From the 1910s, painter István Csók regularly spent time in Balatonaliga where he found inspiration and created his works. He loved the Lake: he painted hundreds of pictures of Lake Balaton and was chairman of Balaton Society's art section.

Photo: HUNGARIAN NATIONAL DIGITAL ARCHIVE AND FILM INSTITUTE

István Csók is an important figure among the artists who painted Lake Balaton. He began his studies at the School of Drawing in the capital, then trained in Munich and later in Paris in the 1880s. On his return home he became a member of the Nagybánya group. At the time of his return to Hungary, he had already received numerous awards, had exhibitions, and was appointed a teacher at the College of Fine Arts. His early art was characterised by a realist style and later by post-impressionism.

He became a regular visitor to Aliga from the 1910s, spending summers there with his family and painting the unique world of Lake Balaton. He created nearly half a thousand pictures of the lake, but most of them were destroyed after World War II and are in private collections. István Csók, who was passionate about the Lake, also served as chairman of Balaton Society's fine arts section.  Csók, known as the "painter of serene life", observed the lake and created his landscapes and genre paintings at the Panorama Lookout in Világos and on the beach in Aliga. In 1993, the newspaper Pesti Napló published a major article on the works of István Csók, with a special focus on his lake works:

"...for a decade and a half István Csók has spent every summer in Aliga, ever since he was first enchanted by the silvery mirror of water stretching to Tihany, Füred, Almádi, Kenese and the many changing wonders of the infinite sky above, the dazzling play of colour and light. This great painter is a lover of the big water, full of the secrets of change, and for so many intimate hours, days and months he not only studied them, but also, translated into the language of art, captured them. He has captured rare and precious moments from the eternal continuity of time, those intimate moments in which Lake Balaton reveals itself to the eye of the beholder - on fresh and humid May mornings, on breezy July mornings, on August mornings drenched in drizzling gold and September twilights shimmering through the mist - like an unsuspecting Susanna in the baths. What pure, deep melodies of nature are heard here, transcribed into the rhythm of István Csók's softly embracing, fierily splashing or softly parting colours and undulating lines, sometimes bound in solid chords, sometimes in the pastoral melody of a single solo which dies away imperceptibly in the virginal silence."

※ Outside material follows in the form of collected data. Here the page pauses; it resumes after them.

(** C1. The round trip at a well-formed message and record and the valid
    base64 secret AAAA: the secret decodes, [Generate] succeeds, and
    [Verify] on the message with the completed record attached rejects.
    [Generate] keys the digest with the result of [unpackBase64], the base64
    text of the secret's characters, and [Verify] with the result of
    [packBase64], the three bytes that the secret stands for. *)
Theorem roundtrip_rejects_valid_secret :
  packBase64 (list_byte_of_string Sample.secret) = Some Sample.key /\
  unpackBase64 (list_byte_of_string Sample.secret) = "QUFBQQ=="%string /\
  Pack Sample.msg <> None /\
  Rrtype (Hdr Sample.rec) = TypeTSIG /\
  result (Generate Sample.rrp Sample.msgp Sample.secret) Sample.st0
  = Some true /\
  result (roundtrip Sample.rrp Sample.msgp Sample.secret) Sample.st0
  = Some false.
Proof. vm_compute. repeat split; try reflexivity. discriminate. Qed.

Lemma attach_run `{MsgShape} (rr msg : ptr) (st : State) r m :
  tsigs st !! rr = Some r ->
  msgs st !! msg = Some m ->
  attach rr msg st
  = Some (tt, with_msg msg (set_Extra (Extra m ++ [RR_tsig r]) m) st).
Proof. intros Hr Hm. unfold attach. now repeat mstep. Qed.

(** The rewritten header id changes nothing: the forwarded flow has the
    verdict of the round trip. *)
Lemma forwarded_as_roundtrip `{Package}
    (rr msg : ptr) (secret : string) (id : Z) (st : State) r m :
  tsigs st !! rr = Some r ->
  msgs st !! msg = Some m ->
  result (forwarded rr msg secret id) st = result (roundtrip rr msg secret) st.
Proof.
  intros Hr Hm. unfold result, forwarded, roundtrip.
  rewrite !bind_run, (Generate_run rr msg secret st r m Hr Hm).
  destruct (build r m) as [| |buf]; [reflexivity|reflexivity|].
  cbv beta iota zeta. cbn [negb].
  set (r' := completed r _ _). set (st1 := with_tsig rr r' _).
  assert (Hr1 : tsigs st1 !! rr = Some r')
    by (unfold st1; rewrite tsigs_with_tsig; apply lookup_insert_eq).
  assert (Hm1 : msgs st1 !! msg = Some m) by exact Hm.
  rewrite !bind_run, (attach_run rr msg st1 r' m Hr1 Hm1).
  cbv beta iota.
  set (m' := set_Extra _ m). set (st2 := with_msg msg m' st1).
  assert (Hm2 : msgs st2 !! msg = Some m')
    by (unfold st2; rewrite msgs_with_msg; apply lookup_insert_eq).
  exact (Verify_ignores_header_id rr msg secret st2 m' id Hm2).
Qed.

(** C5. A message with header id 1000 is signed with [Generate] under the
    valid base64 secret AAAA, the completed record is attached, and a
    forwarder rewrites the header id to 2000. The record keeps OrigId 1000,
    and [Verify] sets the header id of the message back to 1000 and removes
    the record, as it should; all the same it rejects. The digest that
    [Generate] stored is keyed with the result of [unpackBase64], and the
    digest that [Verify] computes with the result of [packBase64]. *)
Theorem forwarded_message_rejected :
  packBase64 (list_byte_of_string Sample.secret) = Some Sample.key /\
  result (Generate Sample.rrp Sample.msgp Sample.secret) Sample.st0
  = Some true /\
  (st' ← final (Generate Sample.rrp Sample.msgp Sample.secret;;
                attach Sample.rrp Sample.msgp;;
                rewrite_id Sample.msgp 2000) Sample.st0;
   r ← tsigs st' !! Sample.rrp;
   m ← msgs st' !! Sample.msgp;
   Some (OrigId r, Id (MsgHdr m), length (Extra m)))
  = Some (1000, 2000, 1%nat) /\
  result (forwarded Sample.rrp Sample.msgp Sample.secret 2000) Sample.st0
  = Some false /\
  (st' ← final (forwarded Sample.rrp Sample.msgp Sample.secret 2000) Sample.st0;
   r ← tsigs st' !! Sample.rrp;
   m ← msgs st' !! Sample.msgp;
   Some (OrigId r, Id (MsgHdr m), length (Extra m)))
  = Some (1000, 1000, 0%nat).
Proof. vm_compute. repeat split; reflexivity. Qed.

(** C2. [Verify] on the forwarded message: the call accepts, and afterwards
    the caller's message has header id 1000 instead of 2000 and no
    additional record instead of one, so that it packs to other bytes.
    [msg2 := msg] copies the pointer, and the two assignments go through it
    to the caller's message. *)
Theorem Verify_changes_callers_message :
  exists st' before after,
    Verify Sample.rrp Sample.msgp Sample.secret Sample.st_forwarded
    = Some (true, st') /\
    msgs Sample.st_forwarded !! Sample.msgp = Some before /\
    msgs st' !! Sample.msgp = Some after /\
    Id (MsgHdr before) = 2000 /\ Id (MsgHdr after) = 1000 /\
    length (Extra before) = 1%nat /\ length (Extra after) = 0%nat /\
    Pack before <> Pack after.
Proof.
  eexists (log [Printf Sample.buf; Digest Sample.key Sample.buf]
             (with_msg Sample.msgp Sample.msg Sample.st_forwarded)),
          (transmitted Sample.msg (RR_tsig Sample.signed) 2000),
          Sample.msg.
  vm_compute. repeat split; try reflexivity. discriminate.
Qed.

(** C7. A secret that is not base64 text: [packBase64] reports the error and
    [Verify] rejects, but [Generate] succeeds and stores a digest. Nothing in
    [Generate] can fail on the secret: [unpackBase64] has no error result. *)
Theorem Generate_accepts_malformed_secret :
  packBase64 (list_byte_of_string "!!") = None /\
  result (Verify Sample.rrp Sample.msgp "!!") Sample.st_forwarded
  = Some false /\
  result (Generate Sample.rrp Sample.msgp "!!") Sample.st0 = Some true /\
  (st' ← final (Generate Sample.rrp Sample.msgp "!!") Sample.st0;
   r ← tsigs st' !! Sample.rrp;
   Some (MACSize r, to_hex (list_byte_of_string (MAC r))))
  = Some (16, "57e962458e41dfc1d5538aee984f2440"%string).
Proof. vm_compute. repeat split; reflexivity. Qed.

(** ** The digest algorithm *)

(** An algorithm name that is none of the declared ones does not make
    [Generate] fail: the record is completed with a 16-byte MAC. *)
Lemma Generate_signs_unknown_algorithm :
  recognized (Algorithm Sample.odd) = false /\
  result (Generate Sample.rrp Sample.msgp Sample.secret) Sample.st_odd
  = Some true /\
  (st' ← final (Generate Sample.rrp Sample.msgp Sample.secret) Sample.st_odd;
   r ← tsigs st' !! Sample.rrp;
   Some (MACSize r)) = Some 16.
Proof. vm_compute. repeat split; reflexivity. Qed.

(** C8, as amended. Whatever algorithm name the record carries, declared or
    not, [Generate] succeeds as soon as the buffer is built and stores the
    HMAC-MD5 digest of the buffer, and [Verify] compares the MAC of the
    record with the HMAC-MD5 digest of the buffer. The algorithm name only
    contributes its bytes to the buffer. *)
Theorem digest_is_always_hmac_md5 `{Package}
    (rr msg : ptr) (secret : string) (st : State) r m buf :
  tsigs st !! rr = Some r ->
  msgs st !! msg = Some m ->
  build r m = Built buf ->
  (exists st' r',
     Generate rr msg secret st = Some (true, st') /\
     tsigs st' !! rr = Some r' /\
     MAC r' = string_of_list_byte
                (hmacMD5 (list_byte_of_string
                            (unpackBase64 (list_byte_of_string secret))) buf)) /\
  (forall key t id,
     packBase64 (list_byte_of_string secret) = Some key ->
     Rrtype (Header t) = TypeTSIG ->
     Id (MsgHdr m) = OrigId r ->
     result (Verify rr msg secret) (with_msg msg (transmitted m t id) st)
     = Some (String.eqb (string_of_list_byte (hmacMD5 key buf)) (MAC r))).
Proof.
  intros Hr Hm Hb. split.
  - rewrite (Generate_run rr msg secret st r m Hr Hm), Hb.
    eexists _, _. split; [reflexivity|].
    split; [rewrite tsigs_with_tsig; apply lookup_insert_eq|reflexivity].
  - intros key t id Hk Ht Hid.
    assert (Hm' : msgs (with_msg msg (transmitted m t id) st) !! msg
                  = Some (transmitted m t id))
      by (rewrite msgs_with_msg; apply lookup_insert_eq).
    rewrite (Verify_result rr msg secret _ key _ (Extra m) t r
               Hk Hm' eq_refl Ht Hr).
    now rewrite (stripped_transmitted r m t id Hid), Hb.
Qed.

Lemma digest_is_always_hmac_md5_witness :
  (exists st' r',
     Generate Sample.rrp Sample.msgp Sample.secret Sample.st_odd
     = Some (true, st') /\
     tsigs st' !! Sample.rrp = Some r' /\
     MAC r' = string_of_list_byte
                (hmacMD5 (list_byte_of_string
                            (unpackBase64 (list_byte_of_string Sample.secret)))
                         Sample.buf_odd)) /\
  (forall key t id,
     packBase64 (list_byte_of_string Sample.secret) = Some key ->
     Rrtype (Header t) = TypeTSIG ->
     Id (MsgHdr Sample.msg) = OrigId Sample.odd ->
     result (Verify Sample.rrp Sample.msgp Sample.secret)
       (with_msg Sample.msgp (transmitted Sample.msg t id) Sample.st_odd)
     = Some (String.eqb (string_of_list_byte (hmacMD5 key Sample.buf_odd))
               (MAC Sample.odd))).
Proof.
  apply (digest_is_always_hmac_md5 Sample.rrp Sample.msgp Sample.secret
           Sample.st_odd Sample.odd Sample.msg Sample.buf_odd).
  - reflexivity.
  - reflexivity.
  - vm_compute. reflexivity.
Defined.

(** * Further properties *)

(** ** The footprint of tsigToBuf *)

Lemma tsigToBuf_outcome `{Package} (rr msg : ptr) (st : State) :
  tsigToBuf rr msg st = None \/
  tsigToBuf rr msg st = Some (([], false), st) \/
  exists buf, tsigToBuf rr msg st = Some ((buf, true), log [Printf buf] st).
Proof.
  destruct (tsigs st !! rr) as [r|] eqn:Hr.
  2: { left. now apply tsigToBuf_no_record. }
  destruct (msgs st !! msg) as [m|] eqn:Hm.
  - rewrite (tsigToBuf_run rr msg st r m Hr Hm).
    destruct (build r m) as [| |buf]; eauto.
  - unfold tsigToBuf, slice_to. do 2 mstep.
    destruct (packStruct (tsigWire r) (make 4096) 0) as [[b n] ok1].
    destruct ok1; cbn [negb]; [|now (right; left)].
    left.
    destruct ((0 <=? n) && (n <=? Z.of_nat (length b))); [|reflexivity].
    do 3 mstep. unfold load_msg. now rewrite Hm.
Qed.

(** X1. A call of [tsigToBuf] that returns leaves every record and every
    message as it was. It prints once, the buffer, when it succeeds, and
    nothing when it fails; on failure the buffer it returns is nil. *)
Theorem tsigToBuf_footprint `{Package}
    (rr msg : ptr) (st st' : State) (b : list byte) (ok : bool) :
  tsigToBuf rr msg st = Some ((b, ok), st') ->
  msgs st' = msgs st /\
  tsigs st' = tsigs st /\
  trace st' = trace st ++ (if ok then [Printf b] else []) /\
  (ok = false -> b = [] /\ st' = st).
Proof.
  intros Hrun.
  destruct (tsigToBuf_outcome rr msg st) as [Ho|[Ho|(buf & Ho)]];
    rewrite Ho in Hrun; [discriminate| |]; injection Hrun as <- <- <-.
  - repeat split; try reflexivity. now rewrite app_nil_r.
  - repeat split; try reflexivity; discriminate.
Qed.

Lemma tsigToBuf_footprint_witness :
  msgs (log [Printf Sample.buf] Sample.st0) = msgs Sample.st0 /\
  tsigs (log [Printf Sample.buf] Sample.st0) = tsigs Sample.st0 /\
  trace (log [Printf Sample.buf] Sample.st0)
  = trace Sample.st0 ++ [Printf Sample.buf] /\
  (true = false ->
   Sample.buf = [] /\ log [Printf Sample.buf] Sample.st0 = Sample.st0).
Proof.
  apply (tsigToBuf_footprint Sample.rrp Sample.msgp Sample.st0
           (log [Printf Sample.buf] Sample.st0) Sample.buf true).
  vm_compute. reflexivity.
Defined.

He made his first painting of the Lake in 1911, then at the exhibition of the Ernst Museum in 1928 and later at his jubilee exhibition in 1935, he created dozens of works on Lake Balaton. His surviving paintings - On the shore of Lake Balaton, Balaton Landscape with a Bathing Woman, Züzü on the shore of Lake Balaton, Sailboat on Lake Balaton, Rainbow on Lake Balaton, The Godfather's Breakfast - reflect Csók's diverse style and his unique depiction of Lake Balaton. By his own admission, he was almost in a state of trance while painting Lake Balaton, spending hours watching the large body of water reflecting the play of clouds and light.

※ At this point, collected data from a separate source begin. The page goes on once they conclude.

(** X7. Given lists without repetition that stay within the convention
    (emotion labels, sexes, numeric utterance ids, condition strings),
    the loops started on an empty array push no name twice. *)
Theorem generated_names_distinct (emos sxs utts conds : list string) :
  inputs_ok emos sxs utts conds ->
  NoDup emos -> NoDup sxs -> NoDup utts -> NoDup conds ->
  NoDup (generate emos sxs utts conds []).
Proof.
  intros (He & Hs & Hu & Hc) Ne Ns Nu Nc.
  rewrite Forall_forall in Hu, Hc.
  rewrite generate_appends. simpl. unfold product_filenames.
  apply NoDup_flat_map_apart; [assumption | |].
  - intros emo Hemo. apply NoDup_flat_map_apart; [assumption | |].
    + intros sex Hsex. apply NoDup_flat_map_apart; [assumption | |].
      * intros utt Hutt. apply NoDup_map_NoDup_ForallPairs; [|assumption].
        intros c c' Hin Hin' E.
        now destruct (filename_inj_ok _ _ _ _ _ _ _ _
                        (He _ Hemo) (Hs _ Hsex) (Hu _ Hutt) (Hc _ Hin)
                        (He _ Hemo) (Hs _ Hsex) (Hu _ Hutt) (Hc _ Hin') E)
          as (_ & _ & _ & ?).
      * intros u u' b Hin Hin' Hb Hb'.
        apply in_map_iff in Hb as (c & <- & Hcin).
        apply in_map_iff in Hb' as (c' & E & Hcin').
        now destruct (filename_inj_ok _ _ _ _ _ _ _ _
                        (He _ Hemo) (Hs _ Hsex) (Hu _ Hin') (Hc _ Hcin')
                        (He _ Hemo) (Hs _ Hsex) (Hu _ Hin) (Hc _ Hcin) E)
          as (_ & _ & ? & _).
    + intros x x' b Hin Hin' Hb Hb'.
      apply in_flat_map in Hb as (u & Huin & Hb).
      apply in_map_iff in Hb as (c & <- & Hcin).
      apply in_flat_map in Hb' as (u' & Huin' & Hb').
      apply in_map_iff in Hb' as (c' & E & Hcin').
      now destruct (filename_inj_ok _ _ _ _ _ _ _ _
                      (He _ Hemo) (Hs _ Hin') (Hu _ Huin') (Hc _ Hcin')
                      (He _ Hemo) (Hs _ Hin) (Hu _ Huin) (Hc _ Hcin) E)
        as (_ & ? & _ & _).
  - intros e e' b Hin Hin' Hb Hb'.
    apply in_flat_map in Hb as (x & Hxin & Hb).
    apply in_flat_map in Hb as (u & Huin & Hb).
    apply in_map_iff in Hb as (c & <- & Hcin).
    apply in_flat_map in Hb' as (x' & Hxin' & Hb').
    apply in_flat_map in Hb' as (u' & Huin' & Hb').
    apply in_map_iff in Hb' as (c' & E & Hcin').
    now destruct (filename_inj_ok _ _ _ _ _ _ _ _
                    (He _ Hin') (Hs _ Hxin') (Hu _ Huin') (Hc _ Hcin')
                    (He _ Hin) (Hs _ Hxin) (Hu _ Huin) (Hc _ Hcin) E)
      as (? & _ & _ & _).
Qed.

Lemma source_lists_ok (utts : list string) :
  Forall numeric utts -> inputs_ok emotions sexes utts conditions.
Proof.
  intros Hu. split; [|split; [|split]]; try assumption.
  - intros x H. simpl in *. tauto.
  - intros x H. exact H.
  - apply Forall_cons; [exact condition_ok_dry|].
    apply Forall_cons; [exact condition_ok_rvb1|].
    apply Forall_cons; [exact condition_ok_rvb2 | apply Forall_nil].
Qed.

Lemma NoDup_source_lists : NoDup emotions /\ NoDup sexes /\ NoDup conditions.
Proof.
  repeat split; repeat constructor; simpl; intuition discriminate.
Qed.

Lemma numeric_137_545 : Forall numeric ["137"; "545"].
Proof.
  apply Forall_cons; [exact numeric_137|].
  apply Forall_cons; [|apply Forall_nil].
  split; [discriminate | reflexivity].
Qed.

Lemma generated_names_distinct_witness :
  NoDup (generate emotions sexes ["137"; "545"] conditions []).
Proof.
  apply generated_names_distinct.
  - exact (source_lists_ok _ numeric_137_545).
  - exact (proj1 NoDup_source_lists).
  - exact (proj1 (proj2 NoDup_source_lists)).
  - repeat constructor; simpl; intuition discriminate.
  - exact (proj2 (proj2 NoDup_source_lists)).
Defined.



(** * Practice names against generated names, by utterance id *)

Lemma string_length_append (s1 s2 : string) :
  String.length (s1 ++ s2)%string = String.length s1 + String.length s2.
Proof. induction s1 as [|c s1 IH]; simpl; congruence. Qed.

Lemma append_cancel_r (s u v : string) :
  (u ++ s)%string = (v ++ s)%string -> u = v.
Proof.
  revert v. induction u as [|c u IH]; intros [|d v] H; simpl in H.
  - reflexivity.
  - apply (f_equal String.length) in H. simpl in H.
    rewrite string_length_append in H. lia.
  - apply (f_equal String.length) in H. simpl in H.
    rewrite string_length_append in H. lia.
  - injection H as -> H. f_equal. now apply IH.
Qed.

(** A generated name that is also a practice name was built from
    utterance id 137 and the dry condition, whatever the utterance id
    was meant to be. *)
Lemma practice_name_built_from_137 (emo sex utt cond f : string) :
  In emo emotions -> In sex sexes -> In cond conditions ->
  In f FILES_PRACTICE_5AFC ->
  filename emo sex utt cond = f -> utt = "137" /\ cond = "".
Proof.
  intros He Hs Hc Hf E.
  assert (He' : In emo EMOTION_LABELS) by (simpl in *; tauto).
  apply (f_equal split_at_underscore) in E. unfold filename in E.
  rewrite (split_at_underscore_label _ _ He') in E.
  assert (T : (utt ++ cond ++ ".wav")%string = "137.wav").
  { destruct Hs as [<-|[<-|[]]];
      repeat (destruct Hf as [<-|Hf];
              [vm_compute in E; injection E as _ E; first [exact E | discriminate]|]);
      destruct Hf. }
  destruct Hc as [<-|[<-|[<-|[]]]]; simpl in T.
  - split; [|reflexivity]. exact (append_cancel_r ".wav" utt "137" T).
  - apply (f_equal String.length) in T.
    rewrite string_length_append in T. simpl in T. lia.
  - apply (f_equal String.length) in T.
    rewrite string_length_append in T. simpl in T. lia.
Qed.

(** X9. Whatever utterance ids the loops are given, as long as 137 is not
    among them no practice name is pushed onto the test list. *)
Theorem practice_apart_without_137 (utts : list string) (f : string) :
  ~ In "137" utts ->
  ~ (In f FILES_PRACTICE_5AFC /\ In f (generate emotions sexes utts conditions [])).
Proof.
  intros Hno [Hp Hg]. rewrite generate_appends, app_nil_l in Hg.
  apply In_product_filenames in Hg
    as (emo & sex & utt & cond & He & Hs & Hu & Hc & E).
  destruct (practice_name_built_from_137 emo sex utt cond f He Hs Hc Hp (eq_sym E))
    as [-> _].
  contradiction.
Qed.

Lemma practice_apart_without_137_witness :
  ~ In "137" ["820"; "545"] /\
  ~ (In "sad_F137.wav" FILES_PRACTICE_5AFC /\
     In "sad_F137.wav" (generate emotions sexes ["820"; "545"] conditions [])).
Proof.
  assert (H : ~ In "137" ["820"; "545"]) by (simpl; intuition discriminate).
  split; [exact H | exact (practice_apart_without_137 ["820"; "545"] "sad_F137.wav" H)].
Defined.

(** The practice list is the dry name of every emotion and sex of the
    loops at utterance id 137. *)
Lemma practice_names_as_built :
  FILES_PRACTICE_5AFC
  = map (fun es => filename (fst es) (snd es) "137" "") (list_prod emotions sexes).
Proof. reflexivity. Qed.

(** X10. With 137 among the utterance ids, as the comment above the
    loops assumes, every practice name is pushed onto the test list. *)
Theorem practice_generated_with_137 (utts : list string) :
  In "137" utts ->
  incl FILES_PRACTICE_5AFC (generate emotions sexes utts conditions []).
Proof.
  intros H f Hf. rewrite generate_appends, app_nil_l.
  rewrite practice_names_as_built in Hf.
  apply in_map_iff in Hf as ([emo sex] & <- & Hes).
  apply in_prod_iff in Hes as [He Hs].
  apply In_product_filenames. exists emo, sex, "137", "".
  repeat split; try assumption. now left.
Qed.

Lemma practice_generated_with_137_witness :
  incl FILES_PRACTICE_5AFC (generate emotions sexes ["137"; "545"] conditions []).
Proof. apply practice_generated_with_137. now left. Defined.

After World War II, the two-time Kossuth Award laureate no longer created much due to the changed circumstances and his increasingly prevalent eye disease. Although most of his lake paintings were destroyed, the surviving works reflect his love for the Lake and the specificity of his style of depiction. István Csók's pictures of Lake Balaton, with their unique atmosphere, are certainly part of the imaginary Lake Pantheon.